### EXERCISE DETAILS
Restate, word for word, each record that follows.
+ + + + +
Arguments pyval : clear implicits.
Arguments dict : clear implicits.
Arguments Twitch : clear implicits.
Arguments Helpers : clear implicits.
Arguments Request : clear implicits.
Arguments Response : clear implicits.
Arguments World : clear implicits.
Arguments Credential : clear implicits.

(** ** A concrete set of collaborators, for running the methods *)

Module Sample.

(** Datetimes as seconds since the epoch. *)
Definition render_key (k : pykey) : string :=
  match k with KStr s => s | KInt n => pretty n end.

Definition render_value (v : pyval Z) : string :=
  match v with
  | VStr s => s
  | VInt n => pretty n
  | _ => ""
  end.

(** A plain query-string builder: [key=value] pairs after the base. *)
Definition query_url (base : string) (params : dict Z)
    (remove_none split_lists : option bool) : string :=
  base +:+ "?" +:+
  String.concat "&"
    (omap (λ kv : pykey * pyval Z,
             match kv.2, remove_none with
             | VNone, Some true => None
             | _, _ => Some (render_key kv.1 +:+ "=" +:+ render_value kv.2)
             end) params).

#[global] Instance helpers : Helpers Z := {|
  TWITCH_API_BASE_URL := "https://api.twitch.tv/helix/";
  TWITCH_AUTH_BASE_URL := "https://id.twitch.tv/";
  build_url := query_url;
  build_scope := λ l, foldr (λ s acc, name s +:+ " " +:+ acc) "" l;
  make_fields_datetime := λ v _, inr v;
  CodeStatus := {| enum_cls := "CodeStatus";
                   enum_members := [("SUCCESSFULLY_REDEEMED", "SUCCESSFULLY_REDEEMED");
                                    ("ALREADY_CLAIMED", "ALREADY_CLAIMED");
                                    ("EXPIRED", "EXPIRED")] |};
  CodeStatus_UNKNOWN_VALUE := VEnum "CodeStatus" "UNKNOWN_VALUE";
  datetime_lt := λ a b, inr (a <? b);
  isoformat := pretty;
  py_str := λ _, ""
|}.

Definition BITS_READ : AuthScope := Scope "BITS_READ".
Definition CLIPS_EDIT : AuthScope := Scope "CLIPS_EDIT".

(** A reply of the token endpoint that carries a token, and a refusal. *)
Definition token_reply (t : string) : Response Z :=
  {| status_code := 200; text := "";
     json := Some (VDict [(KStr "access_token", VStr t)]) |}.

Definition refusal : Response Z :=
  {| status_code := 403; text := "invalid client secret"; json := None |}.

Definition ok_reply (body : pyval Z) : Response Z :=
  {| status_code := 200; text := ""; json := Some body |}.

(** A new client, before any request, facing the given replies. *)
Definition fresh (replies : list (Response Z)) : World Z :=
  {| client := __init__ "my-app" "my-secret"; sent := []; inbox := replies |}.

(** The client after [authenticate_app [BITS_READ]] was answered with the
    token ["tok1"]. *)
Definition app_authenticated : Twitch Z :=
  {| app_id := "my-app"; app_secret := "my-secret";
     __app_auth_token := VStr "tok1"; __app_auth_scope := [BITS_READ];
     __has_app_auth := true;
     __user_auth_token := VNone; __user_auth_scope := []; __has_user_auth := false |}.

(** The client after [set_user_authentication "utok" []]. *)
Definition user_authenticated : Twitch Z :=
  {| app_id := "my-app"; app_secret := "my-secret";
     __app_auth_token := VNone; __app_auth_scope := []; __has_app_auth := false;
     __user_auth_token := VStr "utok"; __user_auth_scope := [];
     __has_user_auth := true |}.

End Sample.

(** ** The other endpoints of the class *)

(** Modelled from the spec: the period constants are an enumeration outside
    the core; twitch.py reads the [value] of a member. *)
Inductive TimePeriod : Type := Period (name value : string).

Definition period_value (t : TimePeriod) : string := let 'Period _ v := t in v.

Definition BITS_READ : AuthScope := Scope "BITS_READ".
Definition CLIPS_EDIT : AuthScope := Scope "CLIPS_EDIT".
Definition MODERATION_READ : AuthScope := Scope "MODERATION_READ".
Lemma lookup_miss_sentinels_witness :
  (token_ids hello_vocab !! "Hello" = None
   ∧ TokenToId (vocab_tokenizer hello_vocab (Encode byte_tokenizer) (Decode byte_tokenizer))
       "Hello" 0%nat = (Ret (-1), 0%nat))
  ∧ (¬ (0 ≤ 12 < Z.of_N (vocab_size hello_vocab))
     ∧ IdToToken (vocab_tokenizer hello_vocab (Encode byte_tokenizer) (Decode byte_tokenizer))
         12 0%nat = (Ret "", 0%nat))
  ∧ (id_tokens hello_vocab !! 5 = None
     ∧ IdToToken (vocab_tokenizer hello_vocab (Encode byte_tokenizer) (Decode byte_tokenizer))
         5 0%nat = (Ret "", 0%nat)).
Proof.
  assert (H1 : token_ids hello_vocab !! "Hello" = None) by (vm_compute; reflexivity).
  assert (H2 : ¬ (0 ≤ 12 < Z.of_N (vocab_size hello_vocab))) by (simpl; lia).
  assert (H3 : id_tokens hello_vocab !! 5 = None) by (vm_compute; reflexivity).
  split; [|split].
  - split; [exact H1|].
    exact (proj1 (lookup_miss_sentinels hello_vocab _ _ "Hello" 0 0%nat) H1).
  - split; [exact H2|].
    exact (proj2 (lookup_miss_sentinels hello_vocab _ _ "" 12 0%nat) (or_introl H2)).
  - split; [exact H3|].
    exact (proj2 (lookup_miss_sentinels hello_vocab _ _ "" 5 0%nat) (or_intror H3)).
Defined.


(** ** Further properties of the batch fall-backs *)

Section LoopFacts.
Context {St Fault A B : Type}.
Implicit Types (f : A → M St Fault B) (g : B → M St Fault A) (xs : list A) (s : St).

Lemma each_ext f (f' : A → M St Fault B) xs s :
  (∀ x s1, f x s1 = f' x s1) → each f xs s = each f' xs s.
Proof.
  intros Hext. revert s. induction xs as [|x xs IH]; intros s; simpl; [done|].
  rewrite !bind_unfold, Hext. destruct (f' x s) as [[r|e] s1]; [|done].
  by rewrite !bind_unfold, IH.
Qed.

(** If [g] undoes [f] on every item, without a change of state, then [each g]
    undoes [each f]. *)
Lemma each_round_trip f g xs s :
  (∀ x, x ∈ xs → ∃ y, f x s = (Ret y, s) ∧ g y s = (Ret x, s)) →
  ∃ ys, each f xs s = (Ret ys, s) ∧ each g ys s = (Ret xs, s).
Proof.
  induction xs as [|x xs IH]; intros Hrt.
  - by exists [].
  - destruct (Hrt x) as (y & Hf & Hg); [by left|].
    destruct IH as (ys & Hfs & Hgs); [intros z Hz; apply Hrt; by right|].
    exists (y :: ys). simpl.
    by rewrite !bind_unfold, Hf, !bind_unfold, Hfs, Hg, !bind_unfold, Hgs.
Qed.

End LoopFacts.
+ + + + +
### RESULT
Arguments pyval : clear implicits.
Arguments dict : clear implicits.
Arguments Twitch : clear implicits.
Arguments Helpers : clear implicits.
Arguments Request : clear implicits.
Arguments Response : clear implicits.
Arguments World : clear implicits.
Arguments Credential : clear implicits.

(** ** A concrete set of collaborators, for running the methods *)

Module Sample.

(** Datetimes as seconds since the epoch. *)
Definition render_key (k : pykey) : string :=
  match k with KStr s => s | KInt n => pretty n end.

Definition render_value (v : pyval Z) : string :=
  match v with
  | VStr s => s
  | VInt n => pretty n
  | _ => ""
  end.

(** A plain query-string builder: [key=value] pairs after the base. *)
Definition query_url (base : string) (params : dict Z)
    (remove_none split_lists : option bool) : string :=
  base +:+ "?" +:+
  String.concat "&"
    (omap (λ kv : pykey * pyval Z,
             match kv.2, remove_none with
             | VNone, Some true => None
             | _, _ => Some (render_key kv.1 +:+ "=" +:+ render_value kv.2)
             end) params).

#[global] Instance helpers : Helpers Z := {|
  TWITCH_API_BASE_URL := "https://api.twitch.tv/helix/";
  TWITCH_AUTH_BASE_URL := "https://id.twitch.tv/";
  build_url := query_url;
  build_scope := λ l, foldr (λ s acc, name s +:+ " " +:+ acc) "" l;
  make_fields_datetime := λ v _, inr v;
  CodeStatus := {| enum_cls := "CodeStatus";
                   enum_members := [("SUCCESSFULLY_REDEEMED", "SUCCESSFULLY_REDEEMED");
                                    ("ALREADY_CLAIMED", "ALREADY_CLAIMED");
                                    ("EXPIRED", "EXPIRED")] |};
  CodeStatus_UNKNOWN_VALUE := VEnum "CodeStatus" "UNKNOWN_VALUE";
  datetime_lt := λ a b, inr (a <? b);
  isoformat := pretty;
  py_str := λ _, ""
|}.

Definition BITS_READ : AuthScope := Scope "BITS_READ".
Definition CLIPS_EDIT : AuthScope := Scope "CLIPS_EDIT".

(** A reply of the token endpoint that carries a token, and a refusal. *)
Definition token_reply (t : string) : Response Z :=
  {| status_code := 200; text := "";
     json := Some (VDict [(KStr "access_token", VStr t)]) |}.

Definition refusal : Response Z :=
  {| status_code := 403; text := "invalid client secret"; json := None |}.

Definition ok_reply (body : pyval Z) : Response Z :=
  {| status_code := 200; text := ""; json := Some body |}.

(** A new client, before any request, facing the given replies. *)
Definition fresh (replies : list (Response Z)) : World Z :=
  {| client := __init__ "my-app" "my-secret"; sent := []; inbox := replies |}.

(** The client after [authenticate_app [BITS_READ]] was answered with the
    token ["tok1"]. *)
Definition app_authenticated : Twitch Z :=
  {| app_id := "my-app"; app_secret := "my-secret";
     __app_auth_token := VStr "tok1"; __app_auth_scope := [BITS_READ];
     __has_app_auth := true;
     __user_auth_token := VNone; __user_auth_scope := []; __has_user_auth := false |}.

(** The client after [set_user_authentication "utok" []]. *)
Definition user_authenticated : Twitch Z :=
  {| app_id := "my-app"; app_secret := "my-secret";
     __app_auth_token := VNone; __app_auth_scope := []; __has_app_auth := false;
     __user_auth_token := VStr "utok"; __user_auth_scope := [];
     __has_user_auth := true |}.

End Sample.

(** ** The other endpoints of the class *)

(** Modelled from the spec: the period constants are an enumeration outside
    the core; twitch.py reads the [value] of a member. *)
Inductive TimePeriod : Type := Period (name value : string).

Definition period_value (t : TimePeriod) : string := let 'Period _ v := t in v.

Definition BITS_READ : AuthScope := Scope "BITS_READ".
Definition CLIPS_EDIT : AuthScope := Scope "CLIPS_EDIT".
Definition MODERATION_READ : AuthScope := Scope "MODERATION_READ".
Lemma lookup_miss_sentinels_witness :
  (token_ids hello_vocab !! "Hello" = None
   ∧ TokenToId (vocab_tokenizer hello_vocab (Encode byte_tokenizer) (Decode byte_tokenizer))
       "Hello" 0%nat = (Ret (-1), 0%nat))
  ∧ (¬ (0 ≤ 12 < Z.of_N (vocab_size hello_vocab))
     ∧ IdToToken (vocab_tokenizer hello_vocab (Encode byte_tokenizer) (Decode byte_tokenizer))
         12 0%nat = (Ret "", 0%nat))
  ∧ (id_tokens hello_vocab !! 5 = None
     ∧ IdToToken (vocab_tokenizer hello_vocab (Encode byte_tokenizer) (Decode byte_tokenizer))
         5 0%nat = (Ret "", 0%nat)).
Proof.
  assert (H1 : token_ids hello_vocab !! "Hello" = None) by (vm_compute; reflexivity).
  assert (H2 : ¬ (0 ≤ 12 < Z.of_N (vocab_size hello_vocab))) by (simpl; lia).
  assert (H3 : id_tokens hello_vocab !! 5 = None) by (vm_compute; reflexivity).
  split; [|split].
  - split; [exact H1|].
    exact (proj1 (lookup_miss_sentinels hello_vocab _ _ "Hello" 0 0%nat) H1).
  - split; [exact H2|].
    exact (proj2 (lookup_miss_sentinels hello_vocab _ _ "" 12 0%nat) (or_introl H2)).
  - split; [exact H3|].
    exact (proj2 (lookup_miss_sentinels hello_vocab _ _ "" 5 0%nat) (or_intror H3)).
Defined.


(** ** Further properties of the batch fall-backs *)

Section LoopFacts.
Context {St Fault A B : Type}.
Implicit Types (f : A → M St Fault B) (g : B → M St Fault A) (xs : list A) (s : St).

Lemma each_ext f (f' : A → M St Fault B) xs s :
  (∀ x s1, f x s1 = f' x s1) → each f xs s = each f' xs s.
Proof.
  intros Hext. revert s. induction xs as [|x xs IH]; intros s; simpl; [done|].
  rewrite !bind_unfold, Hext. destruct (f' x s) as [[r|e] s1]; [|done].
  by rewrite !bind_unfold, IH.
Qed.

(** If [g] undoes [f] on every item, without a change of state, then [each g]
    undoes [each f]. *)
Lemma each_round_trip f g xs s :
  (∀ x, x ∈ xs → ∃ y, f x s = (Ret y, s) ∧ g y s = (Ret x, s)) →
  ∃ ys, each f xs s = (Ret ys, s) ∧ each g ys s = (Ret xs, s).
Proof.
  induction xs as [|x xs IH]; intros Hrt.
  - by exists [].
  - destruct (Hrt x) as (y & Hf & Hg); [by left|].
    destruct IH as (ys & Hfs & Hgs); [intros z Hz; apply Hrt; by right|].
    exists (y :: ys). simpl.
    by rewrite !bind_unfold, Hf, !bind_unfold, Hfs, Hg, !bind_unfold, Hgs.
Qed.

End LoopFacts.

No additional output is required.